### What the exercise asks
Your answer needs to include each line of the records in which the string "returns" can be found.
:: Working data
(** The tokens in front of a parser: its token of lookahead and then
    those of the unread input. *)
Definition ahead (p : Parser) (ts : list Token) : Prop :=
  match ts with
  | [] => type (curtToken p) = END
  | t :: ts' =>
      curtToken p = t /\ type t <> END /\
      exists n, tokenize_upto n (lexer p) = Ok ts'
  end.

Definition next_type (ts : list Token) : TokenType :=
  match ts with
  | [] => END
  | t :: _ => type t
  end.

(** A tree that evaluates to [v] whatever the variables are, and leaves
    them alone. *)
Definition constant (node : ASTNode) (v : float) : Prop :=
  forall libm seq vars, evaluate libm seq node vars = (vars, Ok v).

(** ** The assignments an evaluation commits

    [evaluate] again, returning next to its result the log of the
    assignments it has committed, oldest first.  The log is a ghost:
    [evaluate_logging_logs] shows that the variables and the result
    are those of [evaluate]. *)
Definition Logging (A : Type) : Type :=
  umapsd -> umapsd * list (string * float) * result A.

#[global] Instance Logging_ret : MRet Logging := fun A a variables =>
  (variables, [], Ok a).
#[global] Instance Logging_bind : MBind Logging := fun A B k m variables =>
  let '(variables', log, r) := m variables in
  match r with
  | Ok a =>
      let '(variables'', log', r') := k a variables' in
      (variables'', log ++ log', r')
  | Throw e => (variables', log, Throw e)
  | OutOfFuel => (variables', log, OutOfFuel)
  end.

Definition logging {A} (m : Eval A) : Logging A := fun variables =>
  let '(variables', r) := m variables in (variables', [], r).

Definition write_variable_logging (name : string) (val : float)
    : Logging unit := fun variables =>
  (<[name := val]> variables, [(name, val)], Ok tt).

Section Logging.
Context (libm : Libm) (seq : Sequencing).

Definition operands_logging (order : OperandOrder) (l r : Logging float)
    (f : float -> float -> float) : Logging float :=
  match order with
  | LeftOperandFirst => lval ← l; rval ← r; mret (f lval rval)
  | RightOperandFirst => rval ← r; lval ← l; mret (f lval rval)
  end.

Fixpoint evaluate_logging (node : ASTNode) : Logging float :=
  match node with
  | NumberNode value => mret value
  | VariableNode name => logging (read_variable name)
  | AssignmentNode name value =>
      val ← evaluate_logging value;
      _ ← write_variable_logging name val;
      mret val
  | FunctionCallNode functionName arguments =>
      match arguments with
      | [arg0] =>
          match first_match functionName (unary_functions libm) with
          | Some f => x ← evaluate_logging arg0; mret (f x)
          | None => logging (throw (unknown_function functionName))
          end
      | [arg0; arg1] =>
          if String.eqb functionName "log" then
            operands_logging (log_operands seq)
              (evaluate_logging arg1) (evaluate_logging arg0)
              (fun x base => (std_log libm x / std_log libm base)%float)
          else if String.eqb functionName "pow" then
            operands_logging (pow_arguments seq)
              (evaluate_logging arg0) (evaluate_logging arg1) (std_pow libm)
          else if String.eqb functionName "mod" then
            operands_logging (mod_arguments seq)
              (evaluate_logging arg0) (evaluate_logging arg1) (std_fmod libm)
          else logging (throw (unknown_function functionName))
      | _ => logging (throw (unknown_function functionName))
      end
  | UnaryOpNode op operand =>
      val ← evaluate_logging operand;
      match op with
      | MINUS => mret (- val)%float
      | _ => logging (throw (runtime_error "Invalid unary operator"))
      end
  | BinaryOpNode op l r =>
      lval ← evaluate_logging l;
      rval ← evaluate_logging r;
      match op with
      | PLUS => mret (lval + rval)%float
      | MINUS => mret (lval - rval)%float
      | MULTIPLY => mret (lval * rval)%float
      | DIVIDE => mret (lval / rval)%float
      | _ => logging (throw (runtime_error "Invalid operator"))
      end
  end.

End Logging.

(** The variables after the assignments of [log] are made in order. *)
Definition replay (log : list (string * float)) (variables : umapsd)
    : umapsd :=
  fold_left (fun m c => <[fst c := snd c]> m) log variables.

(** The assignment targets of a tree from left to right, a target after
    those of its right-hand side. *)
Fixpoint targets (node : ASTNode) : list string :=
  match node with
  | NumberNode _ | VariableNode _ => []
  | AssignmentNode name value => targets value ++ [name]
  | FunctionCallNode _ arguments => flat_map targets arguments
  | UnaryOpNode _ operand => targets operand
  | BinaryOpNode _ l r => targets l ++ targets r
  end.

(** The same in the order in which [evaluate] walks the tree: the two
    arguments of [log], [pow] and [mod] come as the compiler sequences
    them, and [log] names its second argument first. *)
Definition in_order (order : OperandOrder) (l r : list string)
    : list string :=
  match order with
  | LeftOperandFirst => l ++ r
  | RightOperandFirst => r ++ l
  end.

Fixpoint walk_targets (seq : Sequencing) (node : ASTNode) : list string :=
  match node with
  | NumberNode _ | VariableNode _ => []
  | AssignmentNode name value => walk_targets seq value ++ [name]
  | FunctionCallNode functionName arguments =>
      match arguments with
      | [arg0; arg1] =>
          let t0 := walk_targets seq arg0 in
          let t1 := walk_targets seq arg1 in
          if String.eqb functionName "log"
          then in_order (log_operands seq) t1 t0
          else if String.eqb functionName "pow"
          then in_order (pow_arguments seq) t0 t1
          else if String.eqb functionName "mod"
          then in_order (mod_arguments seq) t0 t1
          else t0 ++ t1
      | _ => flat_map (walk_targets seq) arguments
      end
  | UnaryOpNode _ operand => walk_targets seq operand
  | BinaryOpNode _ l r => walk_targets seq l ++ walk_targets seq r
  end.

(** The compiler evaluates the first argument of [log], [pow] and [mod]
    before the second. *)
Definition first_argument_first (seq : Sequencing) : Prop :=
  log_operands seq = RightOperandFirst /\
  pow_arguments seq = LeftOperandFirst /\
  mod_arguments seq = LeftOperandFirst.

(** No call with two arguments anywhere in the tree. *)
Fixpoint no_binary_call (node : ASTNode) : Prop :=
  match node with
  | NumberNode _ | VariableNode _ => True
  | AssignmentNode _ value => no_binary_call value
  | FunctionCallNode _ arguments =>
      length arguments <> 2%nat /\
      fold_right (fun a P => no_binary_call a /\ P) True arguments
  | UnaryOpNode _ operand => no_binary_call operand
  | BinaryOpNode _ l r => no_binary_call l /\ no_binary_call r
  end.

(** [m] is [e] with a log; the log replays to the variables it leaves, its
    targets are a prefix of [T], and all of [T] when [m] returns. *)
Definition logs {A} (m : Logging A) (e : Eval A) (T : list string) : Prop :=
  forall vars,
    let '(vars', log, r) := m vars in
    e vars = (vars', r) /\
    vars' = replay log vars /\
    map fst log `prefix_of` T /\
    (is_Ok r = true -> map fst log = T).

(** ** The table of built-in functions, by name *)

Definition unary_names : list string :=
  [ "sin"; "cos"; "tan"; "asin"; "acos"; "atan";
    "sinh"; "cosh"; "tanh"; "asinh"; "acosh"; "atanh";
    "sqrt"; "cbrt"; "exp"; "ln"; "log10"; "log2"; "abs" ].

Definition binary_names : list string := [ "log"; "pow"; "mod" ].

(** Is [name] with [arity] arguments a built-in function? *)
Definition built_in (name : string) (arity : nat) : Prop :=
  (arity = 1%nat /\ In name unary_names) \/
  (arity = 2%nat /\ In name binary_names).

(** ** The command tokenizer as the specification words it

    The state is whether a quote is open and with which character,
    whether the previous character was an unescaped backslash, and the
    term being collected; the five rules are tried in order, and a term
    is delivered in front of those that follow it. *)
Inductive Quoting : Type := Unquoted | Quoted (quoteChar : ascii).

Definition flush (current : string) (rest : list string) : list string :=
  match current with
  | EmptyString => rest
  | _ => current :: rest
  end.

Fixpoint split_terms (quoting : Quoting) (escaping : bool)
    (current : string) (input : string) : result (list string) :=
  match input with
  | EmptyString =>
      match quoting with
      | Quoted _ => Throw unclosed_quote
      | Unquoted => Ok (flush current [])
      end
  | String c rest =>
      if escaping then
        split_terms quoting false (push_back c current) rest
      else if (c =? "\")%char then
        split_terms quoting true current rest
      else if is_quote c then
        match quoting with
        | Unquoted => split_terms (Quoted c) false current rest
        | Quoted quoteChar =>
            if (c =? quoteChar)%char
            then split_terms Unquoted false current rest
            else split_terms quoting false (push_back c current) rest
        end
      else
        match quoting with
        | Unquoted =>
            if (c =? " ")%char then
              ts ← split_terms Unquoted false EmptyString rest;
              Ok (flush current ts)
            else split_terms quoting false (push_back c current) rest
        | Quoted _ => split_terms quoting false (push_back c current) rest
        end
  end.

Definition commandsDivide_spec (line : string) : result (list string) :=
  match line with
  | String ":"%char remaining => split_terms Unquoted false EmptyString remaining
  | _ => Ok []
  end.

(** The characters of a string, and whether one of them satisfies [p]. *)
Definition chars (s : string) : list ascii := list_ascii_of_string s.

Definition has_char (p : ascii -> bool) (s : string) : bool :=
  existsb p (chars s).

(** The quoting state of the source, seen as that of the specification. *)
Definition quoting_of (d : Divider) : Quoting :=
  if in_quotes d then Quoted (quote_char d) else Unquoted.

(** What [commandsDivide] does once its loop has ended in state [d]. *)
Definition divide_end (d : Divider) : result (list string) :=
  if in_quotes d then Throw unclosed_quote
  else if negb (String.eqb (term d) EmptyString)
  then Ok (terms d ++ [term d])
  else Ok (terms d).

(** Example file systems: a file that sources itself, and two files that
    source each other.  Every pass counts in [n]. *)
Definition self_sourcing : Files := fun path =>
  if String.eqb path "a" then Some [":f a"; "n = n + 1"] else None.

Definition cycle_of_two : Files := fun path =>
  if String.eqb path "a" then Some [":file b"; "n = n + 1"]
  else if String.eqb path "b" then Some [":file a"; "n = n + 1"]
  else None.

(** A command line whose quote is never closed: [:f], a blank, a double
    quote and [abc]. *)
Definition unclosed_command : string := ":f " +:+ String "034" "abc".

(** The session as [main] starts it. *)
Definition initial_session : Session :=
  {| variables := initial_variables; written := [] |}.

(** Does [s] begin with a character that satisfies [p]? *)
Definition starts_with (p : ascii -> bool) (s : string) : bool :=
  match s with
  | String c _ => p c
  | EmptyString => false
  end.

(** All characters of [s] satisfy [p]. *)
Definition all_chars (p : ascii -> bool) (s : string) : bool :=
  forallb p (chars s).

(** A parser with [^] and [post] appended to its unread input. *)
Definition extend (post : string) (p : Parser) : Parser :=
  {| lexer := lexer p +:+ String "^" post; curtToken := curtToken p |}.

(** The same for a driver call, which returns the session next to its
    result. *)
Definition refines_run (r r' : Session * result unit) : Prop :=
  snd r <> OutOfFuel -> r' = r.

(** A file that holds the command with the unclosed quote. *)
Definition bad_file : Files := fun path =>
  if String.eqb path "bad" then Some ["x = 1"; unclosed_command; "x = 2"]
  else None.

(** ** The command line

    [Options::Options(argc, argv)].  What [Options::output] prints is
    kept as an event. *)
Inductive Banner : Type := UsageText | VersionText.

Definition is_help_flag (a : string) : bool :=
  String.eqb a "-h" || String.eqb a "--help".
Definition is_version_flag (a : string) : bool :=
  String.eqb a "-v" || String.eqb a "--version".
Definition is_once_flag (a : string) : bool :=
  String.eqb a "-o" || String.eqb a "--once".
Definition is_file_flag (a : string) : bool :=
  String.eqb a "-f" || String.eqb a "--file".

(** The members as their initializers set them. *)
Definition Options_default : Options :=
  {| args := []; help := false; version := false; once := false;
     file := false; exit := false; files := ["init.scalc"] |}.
::::
### Exercise result
    targets are a prefix of [T], and all of [T] when [m] returns. *)
(** The same for a driver call, which returns the session next to its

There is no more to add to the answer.